Copy the records below exactly as they appear.

Task inputs:
+ + + +

Lemma be_val_app l k : be_val (l ++ k) = be_val l * 256 ^ Z.of_nat (length k) + be_val k.
Proof. unfold be_val. by rewrite map_app, value_app, length_map by lia. Qed.

Lemma be_val_cons c l : be_val (c :: l) = bval c * 256 ^ Z.of_nat (length l) + be_val l.
Proof. unfold be_val. cbn [map]. by rewrite value_cons, length_map by lia. Qed.

Lemma be_val_bound l : 0 <= be_val l < 256 ^ Z.of_nat (length l).
Proof.
  unfold be_val. rewrite <-(length_map bval l). apply value_bound; [lia|].
  apply map_bval_range.
Qed.

Lemma be_val_inj l k : length l = length k -> be_val l = be_val k -> l = k.
Proof.
  revert k. induction l as [|c l IH]; intros [|d k] Hlen Heq; try done.
  rewrite !be_val_cons in Heq. cbn in Hlen. injection Hlen as Hlen.
  rewrite Hlen in Heq.
  pose proof (be_val_bound l) as Hl. pose proof (be_val_bound k) as Hk. rewrite Hlen in Hl.
  assert (bval c = bval d) as Hcd by nia.
  f_equal; [by apply (inj bval)|]. apply IH; [done|]. rewrite Hcd in Heq. lia.
Qed.

(** ** [strconv] *)

Definition digit_char (d : Z) : byte := byte_of (48 + d).

(** [strconv.Itoa]. *)
Definition Itoa (z : Z) : string :=
  if z =? 0 then "0"%string
  else if z <? 0 then String "-" (to_string (map digit_char (numeral 10 (- z))))
  else to_string (map digit_char (numeral 10 z)).

Definition char_digit (c : byte) : option Z :=
  let v := bval c in if (48 <=? v) && (v <=? 57) then Some (v - 48) else None.

(** The digits of a decimal literal; [None] for an empty one or a bad byte. *)
Definition parse_digits (l : bytes) : option Z :=
  match l with
  | [] => None
  | _ => value 10 <$> mapM char_digit l
  end.

(** [strconv.Atoi] on a 64-bit platform; [None] is a syntax or range error. *)
Definition Atoi (s : string) : option Z :=
  let in_range z := if (- 2 ^ 63 <=? z) && (z <? 2 ^ 63) then Some z else None in
  match to_bytes s with
  | "-"%char :: l => ((fun v => - v) <$> parse_digits l) ≫= in_range
  | "+"%char :: l => parse_digits l ≫= in_range
  | l => parse_digits l ≫= in_range
  end.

+ + + +

Task answer:
Lemma be_val_app l k : be_val (l ++ k) = be_val l * 256 ^ Z.of_nat (length k) + be_val k.
Proof. unfold be_val. by rewrite map_app, value_app, length_map by lia. Qed.

Lemma be_val_cons c l : be_val (c :: l) = bval c * 256 ^ Z.of_nat (length l) + be_val l.
Proof. unfold be_val. cbn [map]. by rewrite value_cons, length_map by lia. Qed.

Lemma be_val_bound l : 0 <= be_val l < 256 ^ Z.of_nat (length l).
Proof.
  unfold be_val. rewrite <-(length_map bval l). apply value_bound; [lia|].
  apply map_bval_range.
Qed.

Lemma be_val_inj l k : length l = length k -> be_val l = be_val k -> l = k.
Proof.
  revert k. induction l as [|c l IH]; intros [|d k] Hlen Heq; try done.
  rewrite !be_val_cons in Heq. cbn in Hlen. injection Hlen as Hlen.
  rewrite Hlen in Heq.
  pose proof (be_val_bound l) as Hl. pose proof (be_val_bound k) as Hk. rewrite Hlen in Hl.
  assert (bval c = bval d) as Hcd by nia.
  f_equal; [by apply (inj bval)|]. apply IH; [done|]. rewrite Hcd in Heq. lia.
Qed.

(** ** [strconv] *)

Definition digit_char (d : Z) : byte := byte_of (48 + d).

(** [strconv.Itoa]. *)
Definition Itoa (z : Z) : string :=
  if z =? 0 then "0"%string
  else if z <? 0 then String "-" (to_string (map digit_char (numeral 10 (- z))))
  else to_string (map digit_char (numeral 10 z)).

Definition char_digit (c : byte) : option Z :=
  let v := bval c in if (48 <=? v) && (v <=? 57) then Some (v - 48) else None.

(** The digits of a decimal literal; [None] for an empty one or a bad byte. *)
Definition parse_digits (l : bytes) : option Z :=
  match l with
  | [] => None
  | _ => value 10 <$> mapM char_digit l
  end.

(** [strconv.Atoi] on a 64-bit platform; [None] is a syntax or range error. *)
Definition Atoi (s : string) : option Z :=
  let in_range z := if (- 2 ^ 63 <=? z) && (z <? 2 ^ 63) then Some z else None in
  match to_bytes s with
  | "-"%char :: l => ((fun v => - v) <$> parse_digits l) ≫= in_range
  | "+"%char :: l => parse_digits l ≫= in_range
  | l => parse_digits l ≫= in_range
  end.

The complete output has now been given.